> _Exercise_: Where the line with "(Z.of_nat (inline_row_size schema)" appears below, start writing out lines exactly, and finish with the line with "else Ok (max_bind_params d)", which is included; write out nothing else.

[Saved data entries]
Segment Open
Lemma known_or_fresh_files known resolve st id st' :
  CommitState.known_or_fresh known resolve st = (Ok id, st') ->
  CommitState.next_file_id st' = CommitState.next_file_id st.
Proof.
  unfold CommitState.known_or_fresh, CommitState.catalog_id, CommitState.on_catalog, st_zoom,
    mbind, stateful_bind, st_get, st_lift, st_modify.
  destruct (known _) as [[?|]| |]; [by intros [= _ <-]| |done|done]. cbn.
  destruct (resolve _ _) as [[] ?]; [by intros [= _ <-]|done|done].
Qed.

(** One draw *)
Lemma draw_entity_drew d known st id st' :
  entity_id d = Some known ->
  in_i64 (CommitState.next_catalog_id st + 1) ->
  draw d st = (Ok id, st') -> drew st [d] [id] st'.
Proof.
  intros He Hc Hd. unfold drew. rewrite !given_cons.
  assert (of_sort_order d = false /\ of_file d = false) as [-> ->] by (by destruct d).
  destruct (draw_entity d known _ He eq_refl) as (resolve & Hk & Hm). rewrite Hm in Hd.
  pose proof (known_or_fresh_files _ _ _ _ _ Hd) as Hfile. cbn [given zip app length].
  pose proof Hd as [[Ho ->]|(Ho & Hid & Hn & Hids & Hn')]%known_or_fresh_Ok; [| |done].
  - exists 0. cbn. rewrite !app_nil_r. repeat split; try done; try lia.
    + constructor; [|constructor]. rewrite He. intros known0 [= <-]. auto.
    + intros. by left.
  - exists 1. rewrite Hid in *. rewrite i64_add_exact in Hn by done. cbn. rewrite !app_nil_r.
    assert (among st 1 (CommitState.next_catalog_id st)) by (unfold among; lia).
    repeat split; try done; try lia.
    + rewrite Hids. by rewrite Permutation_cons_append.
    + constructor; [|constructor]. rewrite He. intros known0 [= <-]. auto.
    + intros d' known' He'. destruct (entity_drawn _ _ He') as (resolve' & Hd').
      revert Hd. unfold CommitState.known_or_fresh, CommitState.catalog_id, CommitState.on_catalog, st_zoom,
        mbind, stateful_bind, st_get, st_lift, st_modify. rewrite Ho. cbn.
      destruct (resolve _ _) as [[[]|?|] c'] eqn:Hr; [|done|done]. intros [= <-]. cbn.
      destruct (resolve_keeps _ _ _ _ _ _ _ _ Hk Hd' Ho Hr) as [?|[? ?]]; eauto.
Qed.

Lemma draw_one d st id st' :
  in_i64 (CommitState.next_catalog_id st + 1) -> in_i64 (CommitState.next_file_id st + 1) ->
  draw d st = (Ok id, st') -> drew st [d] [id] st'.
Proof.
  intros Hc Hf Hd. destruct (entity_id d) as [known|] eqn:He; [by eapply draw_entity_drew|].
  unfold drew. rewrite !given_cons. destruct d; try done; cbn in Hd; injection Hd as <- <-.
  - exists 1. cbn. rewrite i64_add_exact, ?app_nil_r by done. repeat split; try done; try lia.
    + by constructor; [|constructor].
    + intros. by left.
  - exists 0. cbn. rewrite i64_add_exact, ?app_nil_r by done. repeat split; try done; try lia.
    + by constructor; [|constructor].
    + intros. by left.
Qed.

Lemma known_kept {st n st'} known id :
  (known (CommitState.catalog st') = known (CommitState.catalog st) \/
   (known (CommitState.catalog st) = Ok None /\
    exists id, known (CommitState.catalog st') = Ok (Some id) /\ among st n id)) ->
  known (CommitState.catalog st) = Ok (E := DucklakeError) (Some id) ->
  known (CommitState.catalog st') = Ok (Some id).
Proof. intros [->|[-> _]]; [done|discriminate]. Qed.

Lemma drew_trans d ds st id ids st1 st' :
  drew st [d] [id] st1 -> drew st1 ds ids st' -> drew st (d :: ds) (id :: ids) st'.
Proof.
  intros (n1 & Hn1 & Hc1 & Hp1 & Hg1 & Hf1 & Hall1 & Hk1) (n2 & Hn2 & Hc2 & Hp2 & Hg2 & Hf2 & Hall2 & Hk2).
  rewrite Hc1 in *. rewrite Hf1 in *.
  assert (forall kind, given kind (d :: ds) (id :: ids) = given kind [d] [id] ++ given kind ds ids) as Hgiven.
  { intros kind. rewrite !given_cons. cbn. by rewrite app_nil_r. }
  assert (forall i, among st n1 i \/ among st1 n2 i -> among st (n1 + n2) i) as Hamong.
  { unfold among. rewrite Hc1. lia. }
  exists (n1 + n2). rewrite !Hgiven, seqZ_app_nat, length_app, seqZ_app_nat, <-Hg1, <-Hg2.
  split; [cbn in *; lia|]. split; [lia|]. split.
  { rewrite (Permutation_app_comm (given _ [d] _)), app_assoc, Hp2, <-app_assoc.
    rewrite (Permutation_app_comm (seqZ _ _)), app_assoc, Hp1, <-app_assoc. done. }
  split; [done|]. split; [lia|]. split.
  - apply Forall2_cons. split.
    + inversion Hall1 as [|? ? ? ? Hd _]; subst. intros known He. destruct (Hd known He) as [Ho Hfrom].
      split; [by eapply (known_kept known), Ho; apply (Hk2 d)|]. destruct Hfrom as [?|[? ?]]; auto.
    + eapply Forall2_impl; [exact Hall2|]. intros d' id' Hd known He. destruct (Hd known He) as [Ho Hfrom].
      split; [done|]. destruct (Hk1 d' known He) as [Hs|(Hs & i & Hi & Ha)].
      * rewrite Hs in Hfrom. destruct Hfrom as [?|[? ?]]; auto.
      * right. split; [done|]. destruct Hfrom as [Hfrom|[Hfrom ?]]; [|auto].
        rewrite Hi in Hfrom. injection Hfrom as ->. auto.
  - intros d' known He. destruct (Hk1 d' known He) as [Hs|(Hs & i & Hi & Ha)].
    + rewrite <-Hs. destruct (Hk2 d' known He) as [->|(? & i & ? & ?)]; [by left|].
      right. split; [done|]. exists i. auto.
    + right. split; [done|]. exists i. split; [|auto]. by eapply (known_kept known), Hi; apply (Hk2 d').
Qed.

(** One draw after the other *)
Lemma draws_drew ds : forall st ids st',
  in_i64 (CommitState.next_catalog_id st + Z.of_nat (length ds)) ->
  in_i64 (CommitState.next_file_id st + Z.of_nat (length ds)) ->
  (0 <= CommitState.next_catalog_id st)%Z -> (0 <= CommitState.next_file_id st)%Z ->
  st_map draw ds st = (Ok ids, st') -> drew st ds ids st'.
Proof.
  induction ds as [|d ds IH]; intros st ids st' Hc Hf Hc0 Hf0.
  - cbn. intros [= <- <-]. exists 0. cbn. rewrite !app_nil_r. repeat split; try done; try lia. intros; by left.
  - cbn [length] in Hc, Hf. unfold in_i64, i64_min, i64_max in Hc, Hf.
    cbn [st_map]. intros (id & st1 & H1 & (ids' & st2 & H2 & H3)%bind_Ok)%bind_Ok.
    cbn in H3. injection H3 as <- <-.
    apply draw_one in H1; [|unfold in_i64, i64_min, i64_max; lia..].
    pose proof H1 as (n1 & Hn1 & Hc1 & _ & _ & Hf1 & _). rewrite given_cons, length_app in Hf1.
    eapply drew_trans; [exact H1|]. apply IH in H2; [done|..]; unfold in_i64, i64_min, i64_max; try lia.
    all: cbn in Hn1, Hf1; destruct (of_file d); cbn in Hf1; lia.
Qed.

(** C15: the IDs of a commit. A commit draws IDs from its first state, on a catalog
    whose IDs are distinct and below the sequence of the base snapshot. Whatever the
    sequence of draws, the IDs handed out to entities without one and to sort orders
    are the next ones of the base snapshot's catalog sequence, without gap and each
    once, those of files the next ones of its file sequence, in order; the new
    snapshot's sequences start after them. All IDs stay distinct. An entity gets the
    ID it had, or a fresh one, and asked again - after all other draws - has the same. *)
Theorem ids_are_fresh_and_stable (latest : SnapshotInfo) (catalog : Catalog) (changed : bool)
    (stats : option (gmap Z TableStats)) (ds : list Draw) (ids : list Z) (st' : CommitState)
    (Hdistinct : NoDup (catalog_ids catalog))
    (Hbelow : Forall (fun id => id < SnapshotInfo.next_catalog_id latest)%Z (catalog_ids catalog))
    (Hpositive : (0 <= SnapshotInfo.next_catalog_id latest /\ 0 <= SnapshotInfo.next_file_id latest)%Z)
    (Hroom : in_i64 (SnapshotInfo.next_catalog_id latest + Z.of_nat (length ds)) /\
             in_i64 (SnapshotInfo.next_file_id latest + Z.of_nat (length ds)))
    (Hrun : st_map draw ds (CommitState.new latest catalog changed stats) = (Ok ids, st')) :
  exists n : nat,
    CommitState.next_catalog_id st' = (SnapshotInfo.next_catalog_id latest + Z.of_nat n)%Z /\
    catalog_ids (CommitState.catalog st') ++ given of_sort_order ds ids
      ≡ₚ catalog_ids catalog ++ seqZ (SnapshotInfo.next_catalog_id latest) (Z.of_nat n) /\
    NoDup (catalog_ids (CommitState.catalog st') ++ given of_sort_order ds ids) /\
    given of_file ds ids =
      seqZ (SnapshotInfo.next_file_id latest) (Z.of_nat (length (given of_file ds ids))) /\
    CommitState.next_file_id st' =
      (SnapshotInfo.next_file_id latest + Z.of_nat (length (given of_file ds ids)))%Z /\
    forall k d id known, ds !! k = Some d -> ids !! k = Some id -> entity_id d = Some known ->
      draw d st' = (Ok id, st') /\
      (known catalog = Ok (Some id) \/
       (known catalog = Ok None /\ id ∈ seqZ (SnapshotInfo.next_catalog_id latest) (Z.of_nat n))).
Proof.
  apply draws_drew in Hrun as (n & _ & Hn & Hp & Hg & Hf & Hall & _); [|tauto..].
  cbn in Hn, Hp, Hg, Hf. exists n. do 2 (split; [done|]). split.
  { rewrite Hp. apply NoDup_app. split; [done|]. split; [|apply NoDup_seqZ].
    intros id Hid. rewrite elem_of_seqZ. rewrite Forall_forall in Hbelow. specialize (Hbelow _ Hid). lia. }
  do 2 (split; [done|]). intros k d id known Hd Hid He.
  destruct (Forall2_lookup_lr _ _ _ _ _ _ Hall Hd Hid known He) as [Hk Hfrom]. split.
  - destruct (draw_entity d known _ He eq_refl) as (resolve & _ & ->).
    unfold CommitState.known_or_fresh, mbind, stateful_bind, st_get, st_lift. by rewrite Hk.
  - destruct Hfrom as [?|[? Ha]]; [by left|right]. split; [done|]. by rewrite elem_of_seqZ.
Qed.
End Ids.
Segment Closed
Segment Open
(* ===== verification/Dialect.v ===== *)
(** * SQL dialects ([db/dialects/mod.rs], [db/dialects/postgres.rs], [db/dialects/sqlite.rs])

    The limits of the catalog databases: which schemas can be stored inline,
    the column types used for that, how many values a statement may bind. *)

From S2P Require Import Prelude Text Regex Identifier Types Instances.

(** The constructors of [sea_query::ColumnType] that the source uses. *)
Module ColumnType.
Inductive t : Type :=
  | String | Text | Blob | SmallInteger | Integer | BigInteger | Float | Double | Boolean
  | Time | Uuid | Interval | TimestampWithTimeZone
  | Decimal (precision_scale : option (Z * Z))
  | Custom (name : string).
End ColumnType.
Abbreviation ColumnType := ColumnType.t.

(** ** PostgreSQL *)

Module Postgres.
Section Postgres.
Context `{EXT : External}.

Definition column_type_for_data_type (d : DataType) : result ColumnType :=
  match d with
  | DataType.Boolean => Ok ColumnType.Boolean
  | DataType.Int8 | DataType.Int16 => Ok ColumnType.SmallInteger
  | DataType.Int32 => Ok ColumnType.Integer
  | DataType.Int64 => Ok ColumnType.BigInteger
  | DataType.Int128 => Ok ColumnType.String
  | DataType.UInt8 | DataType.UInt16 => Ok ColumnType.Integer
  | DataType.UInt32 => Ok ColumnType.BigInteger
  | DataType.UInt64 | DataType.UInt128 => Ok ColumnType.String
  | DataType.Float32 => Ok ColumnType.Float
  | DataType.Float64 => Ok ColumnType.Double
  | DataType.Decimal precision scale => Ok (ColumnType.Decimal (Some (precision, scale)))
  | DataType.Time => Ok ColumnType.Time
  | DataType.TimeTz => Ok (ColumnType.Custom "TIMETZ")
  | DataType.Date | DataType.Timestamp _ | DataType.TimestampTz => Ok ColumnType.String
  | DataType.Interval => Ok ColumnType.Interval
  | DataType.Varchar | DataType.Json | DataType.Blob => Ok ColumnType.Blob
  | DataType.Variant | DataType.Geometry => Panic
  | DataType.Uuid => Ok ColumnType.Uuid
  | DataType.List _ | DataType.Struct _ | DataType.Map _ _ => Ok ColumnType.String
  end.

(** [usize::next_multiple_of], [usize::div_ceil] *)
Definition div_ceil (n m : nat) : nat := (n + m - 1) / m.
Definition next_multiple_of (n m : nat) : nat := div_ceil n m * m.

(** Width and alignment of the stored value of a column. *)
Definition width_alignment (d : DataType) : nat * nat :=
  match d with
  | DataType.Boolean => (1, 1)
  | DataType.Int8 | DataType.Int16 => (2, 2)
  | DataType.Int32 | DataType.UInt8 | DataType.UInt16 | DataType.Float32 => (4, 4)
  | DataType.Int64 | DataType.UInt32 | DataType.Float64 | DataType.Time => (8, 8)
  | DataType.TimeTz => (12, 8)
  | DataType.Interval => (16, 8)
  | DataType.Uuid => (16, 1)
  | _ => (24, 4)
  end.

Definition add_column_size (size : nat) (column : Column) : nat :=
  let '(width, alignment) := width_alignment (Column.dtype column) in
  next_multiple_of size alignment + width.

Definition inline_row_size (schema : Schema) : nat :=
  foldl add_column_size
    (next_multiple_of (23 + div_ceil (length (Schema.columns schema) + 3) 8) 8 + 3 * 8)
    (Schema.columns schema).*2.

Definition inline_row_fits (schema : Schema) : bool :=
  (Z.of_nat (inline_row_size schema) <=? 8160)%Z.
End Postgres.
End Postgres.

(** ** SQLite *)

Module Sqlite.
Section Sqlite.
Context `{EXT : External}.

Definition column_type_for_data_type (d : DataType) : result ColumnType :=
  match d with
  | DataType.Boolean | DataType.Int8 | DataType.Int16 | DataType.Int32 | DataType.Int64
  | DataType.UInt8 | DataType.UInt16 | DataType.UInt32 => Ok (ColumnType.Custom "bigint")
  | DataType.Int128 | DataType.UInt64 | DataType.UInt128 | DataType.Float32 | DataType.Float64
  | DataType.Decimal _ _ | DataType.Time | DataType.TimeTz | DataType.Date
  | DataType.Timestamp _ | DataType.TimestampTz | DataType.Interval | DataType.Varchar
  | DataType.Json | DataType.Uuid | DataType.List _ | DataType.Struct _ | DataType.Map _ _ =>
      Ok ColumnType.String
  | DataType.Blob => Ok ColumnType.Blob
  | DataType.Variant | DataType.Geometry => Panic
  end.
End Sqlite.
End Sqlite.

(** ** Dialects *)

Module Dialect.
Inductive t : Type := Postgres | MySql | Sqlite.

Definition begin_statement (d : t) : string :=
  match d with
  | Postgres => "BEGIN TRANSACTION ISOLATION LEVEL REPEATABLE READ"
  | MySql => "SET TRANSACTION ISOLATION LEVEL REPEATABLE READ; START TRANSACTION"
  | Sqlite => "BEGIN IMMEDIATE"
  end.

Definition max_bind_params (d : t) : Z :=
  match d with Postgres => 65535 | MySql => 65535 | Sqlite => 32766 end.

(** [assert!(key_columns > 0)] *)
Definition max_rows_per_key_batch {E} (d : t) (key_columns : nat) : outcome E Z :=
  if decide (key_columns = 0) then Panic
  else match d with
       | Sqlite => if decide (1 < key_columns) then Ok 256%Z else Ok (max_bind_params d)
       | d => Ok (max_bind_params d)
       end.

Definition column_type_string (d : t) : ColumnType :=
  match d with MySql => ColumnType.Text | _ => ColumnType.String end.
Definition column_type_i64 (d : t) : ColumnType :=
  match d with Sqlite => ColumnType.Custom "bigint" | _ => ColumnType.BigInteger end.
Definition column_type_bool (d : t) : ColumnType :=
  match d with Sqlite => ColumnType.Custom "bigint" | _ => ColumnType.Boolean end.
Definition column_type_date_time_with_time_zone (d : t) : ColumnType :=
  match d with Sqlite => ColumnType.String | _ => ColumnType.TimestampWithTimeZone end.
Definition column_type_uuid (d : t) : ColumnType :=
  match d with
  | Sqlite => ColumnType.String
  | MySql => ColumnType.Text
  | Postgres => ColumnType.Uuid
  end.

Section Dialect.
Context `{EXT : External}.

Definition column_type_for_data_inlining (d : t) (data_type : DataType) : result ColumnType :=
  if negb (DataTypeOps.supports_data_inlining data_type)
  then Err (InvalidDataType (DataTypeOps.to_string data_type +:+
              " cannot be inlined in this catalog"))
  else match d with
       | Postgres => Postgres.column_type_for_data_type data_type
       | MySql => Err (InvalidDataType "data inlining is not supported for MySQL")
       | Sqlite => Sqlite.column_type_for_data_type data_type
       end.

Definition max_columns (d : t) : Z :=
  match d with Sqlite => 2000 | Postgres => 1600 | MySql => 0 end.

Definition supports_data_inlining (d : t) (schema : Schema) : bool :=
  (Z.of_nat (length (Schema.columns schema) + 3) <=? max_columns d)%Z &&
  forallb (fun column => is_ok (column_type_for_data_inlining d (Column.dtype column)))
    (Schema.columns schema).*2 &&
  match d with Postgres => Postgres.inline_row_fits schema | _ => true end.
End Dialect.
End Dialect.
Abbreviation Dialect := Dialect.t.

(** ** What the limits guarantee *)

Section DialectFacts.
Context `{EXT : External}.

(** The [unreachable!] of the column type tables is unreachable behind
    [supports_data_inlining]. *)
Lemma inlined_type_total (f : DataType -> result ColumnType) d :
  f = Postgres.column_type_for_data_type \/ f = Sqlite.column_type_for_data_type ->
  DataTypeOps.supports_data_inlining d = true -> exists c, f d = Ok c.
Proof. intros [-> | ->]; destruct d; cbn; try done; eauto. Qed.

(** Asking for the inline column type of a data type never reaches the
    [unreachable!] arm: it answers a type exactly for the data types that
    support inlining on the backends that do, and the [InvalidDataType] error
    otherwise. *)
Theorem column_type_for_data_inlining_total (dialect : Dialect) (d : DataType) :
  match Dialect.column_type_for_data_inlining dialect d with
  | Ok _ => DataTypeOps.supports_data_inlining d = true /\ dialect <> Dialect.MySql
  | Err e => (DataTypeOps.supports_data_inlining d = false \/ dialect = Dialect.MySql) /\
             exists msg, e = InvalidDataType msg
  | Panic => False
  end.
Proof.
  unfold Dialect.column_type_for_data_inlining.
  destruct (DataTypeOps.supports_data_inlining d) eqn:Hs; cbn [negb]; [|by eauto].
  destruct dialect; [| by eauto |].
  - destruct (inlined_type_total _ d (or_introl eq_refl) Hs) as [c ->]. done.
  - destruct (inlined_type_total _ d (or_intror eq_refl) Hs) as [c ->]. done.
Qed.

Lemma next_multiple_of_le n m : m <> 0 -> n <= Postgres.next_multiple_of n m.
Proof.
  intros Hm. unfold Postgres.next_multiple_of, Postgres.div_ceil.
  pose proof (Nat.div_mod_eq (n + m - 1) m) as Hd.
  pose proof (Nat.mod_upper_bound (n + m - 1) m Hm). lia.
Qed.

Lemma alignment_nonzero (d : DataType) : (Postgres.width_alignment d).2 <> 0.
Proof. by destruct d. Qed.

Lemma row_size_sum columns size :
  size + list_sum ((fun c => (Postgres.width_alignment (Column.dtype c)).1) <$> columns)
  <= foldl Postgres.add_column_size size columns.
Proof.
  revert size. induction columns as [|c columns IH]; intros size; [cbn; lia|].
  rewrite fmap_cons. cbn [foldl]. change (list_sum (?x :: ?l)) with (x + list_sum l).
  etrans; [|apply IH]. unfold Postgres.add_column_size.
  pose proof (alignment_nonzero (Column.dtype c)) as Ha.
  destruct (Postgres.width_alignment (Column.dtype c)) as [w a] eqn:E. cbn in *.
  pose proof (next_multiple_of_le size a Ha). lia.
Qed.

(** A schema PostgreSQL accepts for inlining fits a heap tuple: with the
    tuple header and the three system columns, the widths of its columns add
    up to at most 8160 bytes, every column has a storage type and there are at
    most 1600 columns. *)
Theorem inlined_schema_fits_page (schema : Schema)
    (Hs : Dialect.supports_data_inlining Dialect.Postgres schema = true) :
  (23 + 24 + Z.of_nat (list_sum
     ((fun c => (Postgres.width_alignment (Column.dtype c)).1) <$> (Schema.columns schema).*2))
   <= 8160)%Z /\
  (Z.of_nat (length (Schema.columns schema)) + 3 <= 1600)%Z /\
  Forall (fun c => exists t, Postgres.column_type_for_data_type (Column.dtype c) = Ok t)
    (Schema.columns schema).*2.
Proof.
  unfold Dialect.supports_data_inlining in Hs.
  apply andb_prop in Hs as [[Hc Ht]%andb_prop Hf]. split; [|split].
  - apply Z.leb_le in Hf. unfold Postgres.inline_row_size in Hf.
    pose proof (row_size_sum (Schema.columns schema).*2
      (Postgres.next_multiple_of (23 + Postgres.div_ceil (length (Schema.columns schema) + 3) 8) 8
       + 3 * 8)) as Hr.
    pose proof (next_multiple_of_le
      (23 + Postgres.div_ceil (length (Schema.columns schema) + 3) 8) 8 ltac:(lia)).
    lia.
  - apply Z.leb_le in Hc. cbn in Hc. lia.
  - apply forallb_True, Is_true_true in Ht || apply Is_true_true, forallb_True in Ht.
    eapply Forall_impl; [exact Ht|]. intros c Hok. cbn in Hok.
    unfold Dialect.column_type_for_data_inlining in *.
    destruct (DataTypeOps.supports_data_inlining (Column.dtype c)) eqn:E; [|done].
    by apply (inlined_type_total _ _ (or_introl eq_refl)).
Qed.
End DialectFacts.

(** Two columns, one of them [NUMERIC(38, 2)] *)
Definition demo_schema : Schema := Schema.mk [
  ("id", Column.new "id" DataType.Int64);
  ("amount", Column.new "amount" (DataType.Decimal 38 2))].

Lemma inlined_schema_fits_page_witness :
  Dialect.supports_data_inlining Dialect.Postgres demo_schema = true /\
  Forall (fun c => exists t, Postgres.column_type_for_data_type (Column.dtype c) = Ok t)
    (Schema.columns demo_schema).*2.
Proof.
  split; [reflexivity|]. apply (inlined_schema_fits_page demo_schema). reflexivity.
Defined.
Segment Closed
> _Answer for the task_:
  (Z.of_nat (inline_row_size schema) <=? 8160)%Z.
End Postgres.
End Postgres.

(** ** SQLite *)

Module Sqlite.
Section Sqlite.
Context `{EXT : External}.

Definition column_type_for_data_type (d : DataType) : result ColumnType :=
  match d with
  | DataType.Boolean | DataType.Int8 | DataType.Int16 | DataType.Int32 | DataType.Int64
  | DataType.UInt8 | DataType.UInt16 | DataType.UInt32 => Ok (ColumnType.Custom "bigint")
  | DataType.Int128 | DataType.UInt64 | DataType.UInt128 | DataType.Float32 | DataType.Float64
  | DataType.Decimal _ _ | DataType.Time | DataType.TimeTz | DataType.Date
  | DataType.Timestamp _ | DataType.TimestampTz | DataType.Interval | DataType.Varchar
  | DataType.Json | DataType.Uuid | DataType.List _ | DataType.Struct _ | DataType.Map _ _ =>
      Ok ColumnType.String
  | DataType.Blob => Ok ColumnType.Blob
  | DataType.Variant | DataType.Geometry => Panic
  end.
End Sqlite.
End Sqlite.

(** ** Dialects *)

Module Dialect.
Inductive t : Type := Postgres | MySql | Sqlite.

Definition begin_statement (d : t) : string :=
  match d with
  | Postgres => "BEGIN TRANSACTION ISOLATION LEVEL REPEATABLE READ"
  | MySql => "SET TRANSACTION ISOLATION LEVEL REPEATABLE READ; START TRANSACTION"
  | Sqlite => "BEGIN IMMEDIATE"
  end.

Definition max_bind_params (d : t) : Z :=
  match d with Postgres => 65535 | MySql => 65535 | Sqlite => 32766 end.

(** [assert!(key_columns > 0)] *)
Definition max_rows_per_key_batch {E} (d : t) (key_columns : nat) : outcome E Z :=
  if decide (key_columns = 0) then Panic
  else match d with
       | Sqlite => if decide (1 < key_columns) then Ok 256%Z else Ok (max_bind_params d)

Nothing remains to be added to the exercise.